Colto in flagrante dai Carabinieri durante uno scambio in centro. Sequestrati oltre 50 ml di sostanza detenuta illegalmente: l'uomo è ora ai domiciliari.

RIPALIMOSANI (CB) – Un insospettabile libero professionista è finito nella rete dei Carabinieri di Ripalimosani con l'accusa di detenzione e spaccio di sostanze stupefacenti. L'arresto è scattato al termine di un'operazione lampo, frutto di giorni di appostamenti e pedinamenti tra le strade del borgo alle porte di Campobasso.
I militari dell'Arma, impegnati in un servizio di controllo del territorio, avevano notato movimenti anomali e "strani" scambi nel centro abitato. L'osservazione costante ha permesso di intervenire nel momento esatto della cessione: l'uomo è stato bloccato proprio mentre consegnava una dose di metadone a un cliente del posto.
Il tempestivo intervento ha impedito che la sostanza entrasse definitivamente in circolazione, consentendo ai Carabinieri di identificare sia lo spacciatore che l'acquirente.
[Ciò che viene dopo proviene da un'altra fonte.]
(** * hello-fresh-scrape: package recipe

    A shallow embedding of package [recipe] (the scanner [parseRecipeProps],
    the navigator [ScrapeRecipes], the resolver [YieldIDsToNames] with its
    helper [ingredientName]) and the properties of its specification.

    Conventions.
    - A Go [[]byte] is a [list byte]; [string(b)] is [string_of_list_byte b].
    - A Go [int] is a [Z], a [float64] is a [spec_float], a [time.Time] is the
      instant it denotes; the package only carries these values around.
    - A Go [map[string]int] is a [gmap string Z].
    - A Go result pair [(v, err)] is a Rocq pair whose second component is an
      [option error]; [nil] is [None], and a [nil] slice is [[]].
    - The libraries the package calls ([net/http], [encoding/json] and the
      tokenizer of [golang.org/x/net/html]) are not part of the package:
      the first two are the fields of the class [Env], the third is the
      token list of a [Document], read through [TagName] and [TagAttr].
    - The source holds the package at several revisions. They agree on
      [parseRecipeProps], [YieldIDsToNames] and [ingredientName], and on
      [ScrapeRecipes] up to the page address, a constant in the earlier
      revision (followed here) and an argument in the later one
      ([ScrapeRecipesAt]). [Collections] is of the later revision, and
      [main] is the command of the last one. *)

From Stdlib Require Import ZArith Lia Bool.
From Stdlib Require Import Strings.Byte Strings.String.
From Stdlib Require Import Floats.SpecFloat.
From stdpp Require Import base option list strings gmap.

Local Open Scope string_scope.
Local Open Scope list_scope.
Local Open Scope stdpp_scope.

(** ** Errors *)

(** What ends a token stream: [z.Err()] is [io.EOF] once the reader is
    exhausted, or the error of the reader (or of the tokenizer's buffer). *)
Inductive StreamError : Type :=
| io_EOF
| io_failure (msg : string).

(** The [error] values that travel through the package. *)
Inductive error : Type :=
| stream_error (e : StreamError)   (* z.Err() *)
| http_error (msg : string)        (* from http.Get *)
| json_error (msg : string)        (* from json.Unmarshal *)
| errors_New (msg : string).       (* errors.New(msg), made by this package *)

(** A call that returns normally, or a run-time panic. *)
Inductive outcome (A : Type) : Type :=
| Returned (a : A)
| Panicked (msg : string).
Arguments Returned {A} a.
Arguments Panicked {A} msg.

(** ** The token stream of [html.Tokenizer] *)

Definition bytes : Type := list byte.

Definition Attribute : Type := (bytes * bytes)%type.

(** The tokens [z.Next()] hands out before the final [html.ErrorToken].
    Tag names and attribute keys are lower-cased by the tokenizer. *)
Inductive Token : Type :=
| TextToken (text : bytes)
| StartTagToken (name : bytes) (attr : list Attribute)
| EndTagToken (name : bytes)
| SelfClosingTagToken (name : bytes) (attr : list Attribute)
| CommentToken (text : bytes)
| DoctypeToken (text : bytes).

(** An [io.Reader] holding a document, as the tokenizer reads it: the tokens
    in document order, then [html.ErrorToken] with [Err] for ever. *)
Record Document : Type := {
  Tokens : list Token;
  Err : StreamError
}.

(** [z.TagName()] on a tag token with name [name] and unread attributes
    [attr]: the name, and whether the tag has attributes. *)
Definition TagName (name : bytes) (attr : list Attribute) : bytes * bool :=
  (name, (0 <? length attr)%nat).

(** [z.TagAttr()]: the next unread attribute and whether more follow, with
    the attributes left to read; [nil, nil, false] when none is left. *)
Definition TagAttr (attr : list Attribute) : (bytes * bytes * bool) * list Attribute :=
  match attr with
  | [] => (([], [], false), [])
  | (k, v) :: rest => ((k, v, (0 <? length rest)%nat), rest)
  end.

(** ** The recipe model *)

Definition float64 : Type := spec_float.
Definition Time : Type := Z.

Module Category.
Record t : Type := {
  ID : string;
  Type_ : string;
  Name : string;
  Slug : string;
  IconLink : string;
  IconPath : string;
  Usage : Z
}.

Definition zero : t :=
  {| ID := ""; Type_ := ""; Name := ""; Slug := ""; IconLink := "";
     IconPath := ""; Usage := 0%Z |}.
End Category.

Module Nutrition.
Record t : Type := {
  Type_ : string;
  Name : string;
  Amount : float64;
  Unit : string
}.
End Nutrition.

Module IngredientFamily.
Record t : Type := {
  ID : string;
  Type_ : string;
  Description : string;
  Priority : Z;
  IconLink : string;
  IconPath : string;
  UsageByCountry : gmap string Z;
  CreatedAt : Time;
  UpdatedAt : Time;
  UUID : string;
  Name : string;
  Slug : string
}.

Definition zero : t :=
  {| ID := ""; Type_ := ""; Description := ""; Priority := 0%Z; IconLink := "";
     IconPath := ""; UsageByCountry := ∅; CreatedAt := 0%Z; UpdatedAt := 0%Z;
     UUID := ""; Name := ""; Slug := "" |}.
End IngredientFamily.

Module Ingredient.
Record t : Type := {
  Country : string;
  ID : string;
  Type_ : string;
  Name : string;
  Slug : string;
  Description : string;
  InternalName : string;
  Shipped : bool;
  ImageLink : string;
  ImagePath : string;
  Usage : Z;
  HasDuplicatedName : bool;
  Allergens : list string;
  Family : IngredientFamily.t;
  UUID : string
}.

(** An ingredient with the given [ID] and [Name], zero elsewhere. *)
Definition make (id name : string) : t :=
  {| Country := ""; ID := id; Type_ := ""; Name := name; Slug := "";
     Description := ""; InternalName := ""; Shipped := false; ImageLink := "";
     ImagePath := ""; Usage := 0%Z; HasDuplicatedName := false; Allergens := [];
     Family := IngredientFamily.zero; UUID := "" |}.
End Ingredient.

Module Allergen.
Record t : Type := {
  ID : string;
  Type_ : string;
  Description : string;
  TracesOf : bool;
  TriggersTracesOf : bool;
  IconLink : string;
  IconPath : string;
  Usage : Z;
  Name : string;
  Slug : string
}.
End Allergen.

Module Utensil.
Record t : Type := {
  ID : string;
  Type_ : string;
  Name : string
}.
End Utensil.

Module Tag.
Record t : Type := {
  ID : string;
  Type_ : string;
  IconLink : string;
  IconPath : string;
  NumberOfRecipes : Z;
  NumberOfRecipesByCountry : gmap string Z;
  ColorHandle : string;
  Preferences : list string;
  Name : string;
  Slug : string;
  DisplayLabel : bool
}.
End Tag.

Module Cuisine.
Record t : Type := {
  ID : string;
  Type_ : string;
  IconLink : string;
  IconPath : string;
  Usage : Z;
  Name : string;
  Slug : string
}.
End Cuisine.

Module IngredientYield.
Record t : Type := {
  ID : string;
  Amount : float64;
  Unit : string
}.

(** The assignment [x.ID = name]. *)
Definition set_ID (name : string) (x : t) : t :=
  {| ID := name; Amount := Amount x; Unit := Unit x |}.
End IngredientYield.

Module Yield.
Record t : Type := {
  Yields : Z;
  Ingredients : list IngredientYield.t
}.

(** The yield whose [Ingredients] array now holds [a]. *)
Definition with_Ingredients (a : list IngredientYield.t) (y : t) : t :=
  {| Yields := Yields y; Ingredients := a |}.
End Yield.

Module Recipe.
Record t : Type := {
  ID : string;
  Country : string;
  Name : string;
  SeoName : string;
  Category : Category.t;
  Slug : string;
  Headline : string;
  Description : string;
  DescriptionHTML : string;
  DescriptionMarkdown : string;
  SeoDescription : string;
  Comment : string;
  Difficulty : Z;
  PrepTime : string;
  TotalTime : string;
  ServingSize : Z;
  CreatedAt : Time;
  UpdatedAt : Time;
  Link : string;
  ImageLink : string;
  ImagePath : string;
  CardLink : string;
  VideoLink : string;
  Nutrition : list Nutrition.t;
  Ingredients : list Ingredient.t;
  Allergens : list Allergen.t;
  Utensils : list Utensil.t;
  Tags : list Tag.t;
  Cuisines : list Cuisine.t;
  Yields : list Yield.t
}.

(** The recipe whose [Yields] array now holds [ys]. *)
Definition with_Yields (ys : list Yield.t) (r : t) : t :=
  {| ID := ID r; Country := Country r; Name := Name r; SeoName := SeoName r;
     Category := Category r; Slug := Slug r; Headline := Headline r;
     Description := Description r; DescriptionHTML := DescriptionHTML r;
     DescriptionMarkdown := DescriptionMarkdown r;
     SeoDescription := SeoDescription r; Comment := Comment r;
     Difficulty := Difficulty r; PrepTime := PrepTime r;
     TotalTime := TotalTime r; ServingSize := ServingSize r;
     CreatedAt := CreatedAt r; UpdatedAt := UpdatedAt r; Link := Link r;
     ImageLink := ImageLink r; ImagePath := ImagePath r;
     CardLink := CardLink r; VideoLink := VideoLink r;
     Nutrition := Nutrition r; Ingredients := Ingredients r;
     Allergens := Allergens r; Utensils := Utensils r; Tags := Tags r;
     Cuisines := Cuisines r; Yields := ys |}.

(** A recipe with the given [ID], [Ingredients] and [Yields], zero elsewhere. *)
Definition make (id : string) (ingreds : list Ingredient.t) (ys : list Yield.t) : t :=
  {| ID := id; Country := ""; Name := ""; SeoName := "";
     Category := Category.zero; Slug := ""; Headline := ""; Description := "";
     DescriptionHTML := ""; DescriptionMarkdown := ""; SeoDescription := "";
     Comment := ""; Difficulty := 0%Z; PrepTime := ""; TotalTime := "";
     ServingSize := 0%Z; CreatedAt := 0%Z; UpdatedAt := 0%Z; Link := "";
     ImageLink := ""; ImagePath := ""; CardLink := ""; VideoLink := "";
     Nutrition := []; Ingredients := ingreds; Allergens := []; Utensils := [];
     Tags := []; Cuisines := []; Yields := ys |}.
End Recipe.

Definition Recipes : Type := list Recipe.t.

(** ** The JSON envelope *)

Definition RawMessage : Type := bytes.

Record State_t : Type := { Data : RawMessage }.
Record Query_t : Type := { State : State_t }.
Record DehydratedState_t : Type := { Queries : list Query_t }.
Record SSRPayload_t : Type := { DehydratedState : DehydratedState_t }.
Record PageProps_t : Type := { SSRPayload : SSRPayload_t }.
Record Props_t : Type := { PageProps : PageProps_t }.
Record payload : Type := { Props : Props_t }.

Record data : Type := { Items : list Recipe.t }.

(** The library calls of [ScrapeRecipes]: the response of [http.Get] (its
    body as the tokenizer will read it) and [json.Unmarshal] at the two
    types the package decodes into. *)
Class Env : Type := {
  http_Get : string -> Document + error;
  json_Unmarshal_payload : bytes -> payload + error;
  json_Unmarshal_data : RawMessage -> data + error
}.

(** ** parseRecipeProps *)

(** The body of [case html.StartTagToken]: the value of [isRecipeProps]
    after a start tag with name [name] and attributes [attr]. *)
Definition startTag (isRecipeProps : bool) (name : bytes) (attr : list Attribute) : bool :=
  let '(tn, hasAttr) := TagName name attr in
  if String.eqb (string_of_list_byte tn) "script" && hasAttr then
    let '((k, v, moreAttr), attr1) := TagAttr attr in
    if String.eqb (string_of_list_byte k) "id"
       && String.eqb (string_of_list_byte v) "__NEXT_DATA__" && moreAttr then
      let '((k, v, _), _) := TagAttr attr1 in
      if String.eqb (string_of_list_byte k) "type"
         && String.eqb (string_of_list_byte v) "application/json" then
        true
      else isRecipeProps
    else isRecipeProps
  else isRecipeProps.

(** The [for] loop of [parseRecipeProps], one iteration per token. The loop
    has no [break]: it is left only by the two [return]s inside it. *)
Fixpoint parseLoop (err : StreamError) (isRecipeProps : bool) (toks : list Token)
  : bytes * option error :=
  match toks with
  | [] => ([], Some (stream_error err))
  | TextToken text :: rest =>
      if isRecipeProps then (text, None) else parseLoop err isRecipeProps rest
  | StartTagToken name attr :: rest =>
      parseLoop err (startTag isRecipeProps name attr) rest
  | _ :: rest => parseLoop err isRecipeProps rest
  end.

Definition parseRecipeProps (r : Document) : bytes * option error :=
  parseLoop (Err r) false (Tokens r).

(** The statement after the loop, which no path reaches. *)
Definition errNotFound : error := errors_New "recipe props data not found".

(** ** ScrapeRecipes *)

(** The indexing [Data[0]]: [None] is the run-time panic of an index out of
    range, which the code does not guard against. *)
Definition index0 (d : RawMessage) : option byte := d !! 0%nat.

Definition indexPanic : string := "runtime error: index out of range [0] with length 0".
Dopo il fermo in strada, l'attività d'indagine si è spostata nell'abitazione del professionista. La perquisizione domiciliare ha confermato i sospetti degli inquirenti:
Quantitativo: Sono stati rinvenuti flaconi di metadone per un totale superiore ai 50 millilitri.
Illegalità : La sostanza era detenuta senza alcuna prescrizione medica o autorizzazione sanitaria, configurando il reato di possesso ai fini di spaccio.
Analisi: Il metadone sequestrato è stato inviato ai laboratori specializzati dell’Arma per le analisi qualitative, necessarie a stabilire il grado di purezza e il numero di dosi ricavabili. Dopo le formalità di rito presso la caserma, e su disposizione dell'Autorità Giudiziaria, il professionista è stato condotto presso la propria abitazione in regime di arresti domiciliari. L'operazione sottolinea la costante vigilanza dei Carabinieri nei piccoli centri della provincia, volta a contrastare non solo lo spaccio di droghe "tradizionali", ma anche l'uso illecito di farmaci sostitutivi che, se venduti fuori dai circuiti medici, rappresentano un grave pericolo per la salute pubblica.